The course of psychiatric disorders in patients with indication for emergency psychiatric admission but not presenting in the emergency room needs to be assessed in further studies. On the one hand, the majority of these patients remained without professional support possibly worsening their mental health conditions. It is important to note in this context that non-hospital care options in Germany were also restricted during the first lockdown with psychiatric outpatient cases decreasing by 39.8% at the end of March 2020 and recovery effects not seen before end of May 2020 as compared to the previous year [19]. On the other hand, the pandemic could have curtailed non-essential bed use in treating people with psychiatric disorders. It needs to be emphasized in this context that psychiatric care beds in hospitals per 100,000 inhabitants in 2017 were more than tenfold higher in Germany as compared to Italy, i.e. 128 versus 9 [25]. Clearly, more work is needed to elucidate medium- to long-term effects of the COVID-19 pandemic on mental health care worldwide.

Length of stay

In the current study, length of hospital stay for emergency psychiatric admissions was also determined. Clerici and co-workers demonstrate convincingly that median time of hospitalization significantly increased from 10 days in 2019 to 14 days during COVID-19 in 2020 [9]. In contrast, length of hospital stay was significantly reduced for all psychiatric diagnosis groups examined in the current study. The discrepant results might be well explained by the different patient populations and time periods studied.

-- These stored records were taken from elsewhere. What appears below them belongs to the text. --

(** a column without a price has no return *)
Lemma pct_change100_nan (n : Z) (col : list num) :
  (forall x, In x col -> x = NaN) ->
  forall y, In y (pct_change100 n col) -> y = NaN.
Proof.
  intros H y Hy. unfold pct_change100 in Hy. apply in_map_iff in Hy.
  destruct Hy as [[a b] [<- Hab]]. apply in_combine_l in Hab.
  now rewrite (ffill_from_nan col H a Hab).
Qed.

Lemma melt_cells idx cols o :
  In o (melt idx cols) ->
  exists col, In (o_ticker o, col) cols /\ In (o_price_change o) col.
Proof.
  unfold melt. intros H. apply in_flat_map in H. destruct H as [[t col] [Hc H]].
  apply in_map_iff in H. destruct H as [[d v] [<- Hdv]]. simpl.
  exists col. split; [assumption|]. now apply in_combine_r in Hdv.
Qed.

Lemma price_change_nan w self self2 t o :
  get_prices w self = Ok self2 ->
  (forall c x, In c (pf_columns (price self2)) -> fst c = t -> In x (snd c) -> x = NaN) ->
  In o (price_change self2) -> o_ticker o = t -> o_price_change o = NaN.
Proof.
  intros H Hcol Ho Ht. apply get_prices_inv in H.
  destruct H as (start & stop & _ & _ & E & _). rewrite E in Ho.
  apply (proj1 (sort_values_In sell_date_ticker_leb _ _)) in Ho.
  apply melt_cells in Ho. destruct Ho as [col [Hin Hx]].
  apply in_map_iff in Hin. destruct Hin as [[t' col'] [Ec Hc]].
  simpl in Ec. injection Ec as Et <-. subst t'.
  eapply pct_change100_nan; [|exact Hx].
  intros x Hx'. apply (Hcol (o_ticker o, col') x Hc Ht Hx').
Qed.

Lemma no_observation_no_return a self self' t rows r :
  create_portfolio a self = Ok self' ->
  (forall o, In o (price_change self) -> o_ticker o = t -> o_price_change o = NaN) ->
  dict_get a (portfolios self') = Some rows ->
  In r rows -> ticker (p_pos r) = t ->
  p_price_change r = NaN /\ p_performance r = NaN.
Proof.
  intros H Hnone Hrows Hr Ht. apply create_portfolio_rows in H.
  destruct H as (rows' & Hm & Hp & _). rewrite Hp in Hrows. injection Hrows as ->.
  destruct (merge_weight_rows _ _ _ Hm) as [Hs E]. rewrite E in Hr.
  apply in_map_iff in Hr. destruct Hr as [p [<- Hp']]. cbn in *.
  assert (En : nearest_return (price_change self) p = NaN).
  { destruct (nearest_return_spec (price_change self) p Hs) as [[o [Ho Eo]]|[_ En]];
      [|assumption].
    destruct Ho as (Hin & Hto & _). rewrite Eo. apply Hnone; [assumption|congruence]. }
  rewrite En. split; reflexivity.
Qed.

(** *** a run that goes through *)

Lemma combine_sorted {B : Type} (l : list Z) (l' : list B) :
  StronglySorted Z.le l ->
  StronglySorted (fun a b : Z * B => fst a <= fst b) (combine l l').
Proof.
  intros Hs. revert l'. induction Hs as [|x l Hs IH Hx]; intros [|y l'];
    simpl; try constructor; [apply IH|].
  rewrite Forall_forall in *. intros [a b] Hin. apply in_combine_l in Hin.
  simpl. now apply Hx.
Qed.

Lemma period_returns_rows (rows : list holding_return) :
  rows <> [] ->
  exists r0 rest,
    period_returns rows = Rows (r0 :: rest) /\
    StronglySorted Z.le (map pr_sell_date (r0 :: rest)).
Proof.
  intros Hne. unfold period_returns.
  assert (Hsorted : StronglySorted (fun x y => pr_sell_date x <= pr_sell_date y)
                      (sort_values pr_sell_date_leb (groupby_sum rows)))
    by (apply sort_values_by_key; unfold pr_sell_date_leb; intros; lia).
  pose proof (set_loc0_nan_spec (sort_values pr_sell_date_leb (groupby_sum rows))) as Hs.
  destruct (set_loc0_nan _) as [[|r0 rest]|]; [contradiction | |].
  - exists r0, rest. split; [reflexivity|]. destruct Hs as (r & E & _ & Hd & _).
    rewrite E in Hsorted. apply (StronglySorted_map Z.le pr_sell_date) in Hsorted.
    cbn [map] in *. now rewrite Hd.
  - exfalso. destruct rows as [|r rows']; [now apply Hne|].
    assert (Hin : In (period_key r) (map period_key (r :: rows'))) by now left.
    apply (unique_In period_key_eqb period_key_eqb_spec) in Hin.
    rewrite <- groupby_sum_keys in Hin. apply in_map_iff in Hin.
    destruct Hin as [pr [_ Hpr]].
    apply (sort_values_In pr_sell_date_leb) in Hpr. rewrite Hs in Hpr.
    contradiction.
Qed.

Lemma calculate_returns_default (self s3 : HedgeFund) :
  performance self = [] ->
  create_portfolio "simple" self = Ok s3 ->
  performance s3 <> [] ->
  calculate_returns self = calculate_returns s3.
Proof.
  intros Hp Hc Hne. unfold calculate_returns. rewrite Hp, Hc.
  assert (E : match performance s3 with
              | [] => create_portfolio "simple" s3
              | _ => Ok s3
              end = Ok s3)
    by (destruct (performance s3); [contradiction | reflexivity]).
  rewrite E. reflexivity.
Qed.
(** X7. For a rule named [k] of type [PermissionRuleDefinition<R, P>],
    [Conditions] has under [k] the constructor of its conditions: without
    parameters when [undefined] is a value of [P], with the parameter
    [params: P] when it is not. *)
Theorem Conditions_constructor
    (ext : string → list ty → value → bool) (h : heap)
    (ms : list member) (k : string) (m : member) (R P : ty) :
  find_member k ms = Some m →
  type m = PermissionRuleDefinition R P →
  extends_string R = true →
  ∃ (T : ty) (c : member),
    Conditions ext (TyObject ms) = Some T ∧
    find_member k (members_of T) = Some c ∧
    key c = key m ∧
    type c =
      if has_type ext h P VUndefined
      then TyFun [] (PermissionCondition R P)
      else TyFun [P] (PermissionCondition R P).
Proof.
  intros Hm Ht HR. eexists; eexists. split; [reflexivity |]. simpl.
  rewrite find_member_map, Hm. simpl. split; [reflexivity |].
  split; [reflexivity |]. simpl.
  rewrite Ht, (Condition_instance ext R P HR).
  by rewrite (undefined_extends_has_type ext h P).
Qed.

Lemma Conditions_constructor_example :
  find_member "isEntityKind" (members_of exampleRules)
    = Some (Member "isEntityKind" false
              (PermissionRuleDefinition (TyLit "catalog-entity")
                 (TyObject [Member "kind" false TyString]))) ∧
  extends_string (TyLit "catalog-entity") = true ∧
  ∃ (T : ty) (c : member),
    Conditions noImports exampleRules = Some T ∧
    find_member "isEntityKind" (members_of T) = Some c ∧
    key c = "isEntityKind" ∧
    type c =
      TyFun [TyObject [Member "kind" false TyString]]
        (PermissionCondition (TyLit "catalog-entity")
           (TyObject [Member "kind" false TyString])).
Proof.
  split; [reflexivity |]. split; [reflexivity |].
  apply (Conditions_constructor noImports ∅ (members_of exampleRules) "isEntityKind"
           (Member "isEntityKind" false
              (PermissionRuleDefinition (TyLit "catalog-entity")
                 (TyObject [Member "kind" false TyString])))
           (TyLit "catalog-entity") (TyObject [Member "kind" false TyString]));
    reflexivity.
Defined.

It is interesting to note in this context that hospital length of stay was significantly higher in the early as compared to the late study period for all psychiatric diagnoses studied in the current report. Since hospitals emerged as a source of many COVID-19 infections, a growing notion of the dangers of nosocomial infection might have contributed to the shortening of inpatient stays over time. Furthermore, patients remaining in hospital during the early phase of the lockdown might have been more severely affected by mental health problems as compared to the later phase. In addition, patients in the early phase of the pandemic might have felt secure in the hospital due to high hygienic standards and frequent smear tests. However, no data are available in the currently studied cohort to assess these hypotheses. Parallel reduction of new admissions combined with less pressure to discharge inpatients as suggested by Clerici and co-workers [9] might also contribute.

Strengths and limitations

Strengths of the study include the large sample size from a regionally diverse German hospital network. Limitations include the retrospective nature of the analysis. Furthermore,

data from an administrative, multi-center dataset were studied which were not stored for research purposes but for remuneration reasons. This could potentially affect the encoded information [26] and quality of the results depends to a large extent on the correct encoding of ICD-codes [27]. Moreover, patient outcome data are not available in the pseudonymized data set used for the current study.

Conclusions

Taken together, the current study demonstrates that both emergency hospital admissions and length of hospital stay significantly decreased for a broad range of psychiatric disorders during the COVID-19 outbreak in Germany. Increased length of hospital stay during the early as compared to the late phase of the outbreak might be due to a growing notion of the dangers of nosocomial infection over time and more severe disease in affected patients. It needs to be assessed in further studies whether health-care systems will face increased demand for provision of mental health care in the nearer future.